An integrated dual-signal self-powered flexible sensor based on ferrocene-mediated biofuel cell for glucose detection

Abstract

Continuous glucose level monitoring is essential for the effective treatment of diabetes and overall metabolic health, requiring advanced sensing technologies that provide precise, reliable, and sustained performance in physiological situations. This study presents an integrated enzymatic dual-signal self-powered flexible sensor based on ferrocene-mediated glucose biofuel cells (BFCs), allowing rapid glucose detection through dual signal transduction of current and electrochromic response.
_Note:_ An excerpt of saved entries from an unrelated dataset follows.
(** [rdfs_iget] of an inode in core or to be loaded; an error pointer is used as an
    inode. *)
Definition iget (ms : mstate) (ino : Z) : outcome (inode * ri_info) :=
  let got := match ms_inodes ms !! ino with Some (i, _) => (i, false) | None => (blank, true) end in
  '(r, _) ← rdfs_iget sbi crc32 (w_mem (ms_world ms)) false (Some got) ino;
  match r with
  | inr i => Ret (i, default new_ri (snd <$> ms_inodes ms !! ino))
  | inl _ => Oops
  end.

Definition O_DIRECTORY : Z := 0x10000.
Definition O_RDONLY : Z := 0.

Definition path_to_inode (path : list Z) : option inode :=
  match filp_open path O_DIRECTORY 0 with
  | Some i => Some i
  | None => filp_open path O_RDONLY 292
  end.

(** sscanf "%s" of the path; a path that cannot be opened is dereferenced as NULL. *)
Definition rdfs_client_open (m : message) : outcome message :=
  match path_to_inode (take_word (skip_spaces (m_data m))).1 with
  | None => Oops
  | Some i => Ret (mk_msg (m_type m) (print_list [print_d (s32 (i_ino i)); print_d (s64 (i_size i))]) (nums m))
  end.

(** The answer is sent whatever [rdfs_client_search_metadata] returns; when it
    fails, or prints no segment, the request's text goes back. *)
Definition rdfs_client_read (ms : mstate) (m : message) : outcome (mstate * message) :=
  match (scan_list [CD; CD; CD] (m_data m)).1 with
  | [ino; offset; size] =>
      let ino := s32 ino in
      '(i, ri) ← iget ms ino;
      '(_, reply, w, i, ri) ← rdfs_client_search_metadata sbi cpu pud_alloc_ok s_blocksize_bits (ms_world ms) i ri
                                (s64 offset) (s64 size);
      let ms := mk_mstate w (<[ino := (i, ri)]> (ms_inodes ms)) (ms_slaves ms) (ms_tasks ms) in
      Ret (ms, match reply with Some (text, n) => mk_msg (m_type m) (if n =? 0 then m_data m else text) n | None => m end)
  | _ => Oops
  end.

(** One round of rdfs_process_task: the state and what is sent on which socket.
    A task of another type is dropped without being freed. *)
Definition rdfs_process_task (ms : mstate) : outcome (mstate * list (Z * message)) :=
  '(p, ts) ← rdfs_remove_task (ms_tasks ms);
  if p =? 0 then Ret (ms, [])
  else
    match task_mem ts !! p with
    | None => Oops
    | Some t =>
        let ms := mk_mstate (ms_world ms) (ms_inodes ms) (ms_slaves ms) ts in
        let m := t_message t in
        let free ms := mk_mstate (ms_world ms) (ms_inodes ms) (ms_slaves ms) (free_task (ms_tasks ms) p) in
        if m_type m =? CLIENT_SERACH_SLAVE_INFO then
          let r := mk_registry (ms_slaves ms) [] (w_slaves (ms_world ms)) in
          Ret (free ms, (fun x => (t_sock t, x)) <$> rdfs_search_slave_info r)
        else if (m_type m =? RDFS_CLIENT_READ) || (m_type m =? RDFS_CLIENT_WRITE) then
          '(ms, reply) ← rdfs_client_read ms m; Ret (free ms, [(t_sock t, reply)])
        else if m_type m =? RDFS_CLIENT_OPEN then
          reply ← rdfs_client_open m; Ret (free ms, [(t_sock t, reply)])
        else Ret (ms, [])
    end.
End worker.

(** ** Registration gives each slave its number and blocks *)

Fixpoint register_all (r : registry) (l : list (conn * conn)) : outcome registry :=
  match l with
  | [] => Ret r
  | (s, m) :: l' =>
      '(_, r, _) ← rdfs_process_register r (Some m) (Slave.rdfs_sock_send_info s); register_all r l'
  end.

(** Slave [j] of the list is known to the master. *)
Definition registered (r : registry) (j : nat) (s : conn) : Prop :=
  (exists c, slave_ctx r !! j = Some (Some c) /\ knows c s) /\
  slave_infos r !! j
  = Some (rdfs_init_slave_memory_bitmap_list (mk_slave (Z.of_nat j) 0 0 []) (s32 (block_nums s))).

Record registry_ok (r : registry) (l : list conn) : Prop := {
  reg_next : next_slave r = Z.of_nat (length l);
  reg_ctx : length (slave_ctx r) = 10%nat;
  reg_infos : length (slave_infos r) = 10%nat;
  reg_slaves j s : l !! j = Some s -> registered r j s
}.

Lemma register_one r l s m : registry_ok r l -> conn_ok s -> conn_ok m ->
  if (length l <? 10)%nat
  then exists r' reply, rdfs_process_register r (Some m) (Slave.rdfs_sock_send_info s) = Ret (0, r', Some reply) /\
    registry_ok r' (l ++ [s]) /\ knows (Slave.rdfs_sock_get_info reply s) m
  else rdfs_process_register r (Some m) (Slave.rdfs_sock_send_info s) = Oops.
Proof.
  intros [H1 H2 H3 H4] Hs Hm. unfold rdfs_process_register. rewrite H1. unfold MAX_SLAVE_NUMS.
  destruct (Nat.ltb_spec (length l) 10) as [Hl|Hl]; [|by rewrite (proj2 (Z.ltb_ge _ 10)) by lia].
  rewrite (proj2 (Z.ltb_lt _ 10)) by lia. destruct (handshake_ends s m Hs Hm) as (m' & -> & Hk & Hb & Hback).
  cbn [mbind outcome_bind]. rewrite Nat2Z.id. eexists _, _. split; [reflexivity|]. split; [|done].
  split; cbn [next_slave slave_ctx slave_infos].
  - rewrite length_app. cbn. lia.
  - by rewrite length_insert.
  - by rewrite length_insert.
  - intros j x Hj. destruct (decide (j = length l)) as [->|Hne].
    + rewrite lookup_app_r, Nat.sub_diag in Hj by lia. injection Hj as <-. split.
      * exists m'. split; [|done]. apply list_lookup_insert_eq. cbn. lia.
      * cbn [slave_infos]. rewrite list_lookup_insert_eq by lia. by rewrite Hb.
    + rewrite lookup_app_l in Hj by (apply lookup_lt_Some in Hj; rewrite length_app in Hj; cbn in Hj; lia).
      destruct (H4 j x Hj) as [Hc Hi]. split; cbn [slave_ctx slave_infos]; by rewrite list_lookup_insert_ne.
Qed.

Lemma register_all_ok r l0 l : registry_ok r l0 -> Forall (fun x => conn_ok x.1 /\ conn_ok x.2) l ->
  if (length l0 + length l <=? 10)%nat
  then exists r', register_all r l = Ret r' /\ registry_ok r' (l0 ++ (fst <$> l))
  else register_all r l = Oops.
Proof.
  intros Hr Hl. revert r l0 Hr. induction Hl as [|[s m] l [Hs Hm] Hl IH]; intros r l0 Hr.
  - cbn [length]. destruct (Nat.leb_spec (length l0 + 0) 10) as [H|H].
    + exists r. split; [done|]. by rewrite app_nil_r.
    + exfalso. destruct Hr as [_ _ H3 H4]. destruct (l0 !! 10%nat) as [x|] eqn:E; [|apply lookup_ge_None in E; lia].
      destruct (H4 _ _ E) as [_ Hi]. apply lookup_lt_Some in Hi. lia.
  - cbn [length register_all fst snd] in *. pose proof (register_one r l0 s m Hr Hs Hm) as H1.
    destruct (Nat.ltb_spec (length l0) 10) as [Hlt|Hge].
    + destruct H1 as (r1 & reply & -> & Hr1 & _). cbn [mbind outcome_bind]. specialize (IH r1 (l0 ++ [s]) Hr1).
      rewrite length_app in IH. cbn [length] in IH. replace (length l0 + 1 + length l)%nat with (length l0 + S (length l))%nat in IH by lia.
      rewrite <- app_assoc in IH. exact IH.
    + rewrite (proj2 (Nat.leb_gt _ 10)) by lia. by rewrite H1.
Qed.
The anode (flexible Au/CNT–rGO paper films), functionalized with glucose oxidase/ferrocene (GOD/Fc), catalyzes glucose oxidation to gluconate and generates electrons and outputs the current signal, where Fc facilitates electron transport to mitigate oxygen dependency. The cathode (ITO/PET) provides a visual signal with chitosan@prussian (CS@PB) nano-composite integrated as an electrochromic region. The sensor exhibits a low detection limit of 0.018 mM and a linear detection range from 0.1 to 80 mM, with excellent selectivity and stability. In addition, clinical serum glucose and urine testing experiments validated the sensor's efficacy, demonstrating its potential for biomedical research and clinical applications. The sensor's self-power generation and dual-signal readout provide a promising platform for the development of point-of-care (POC) devices tailored for personalized metabolic health assessment.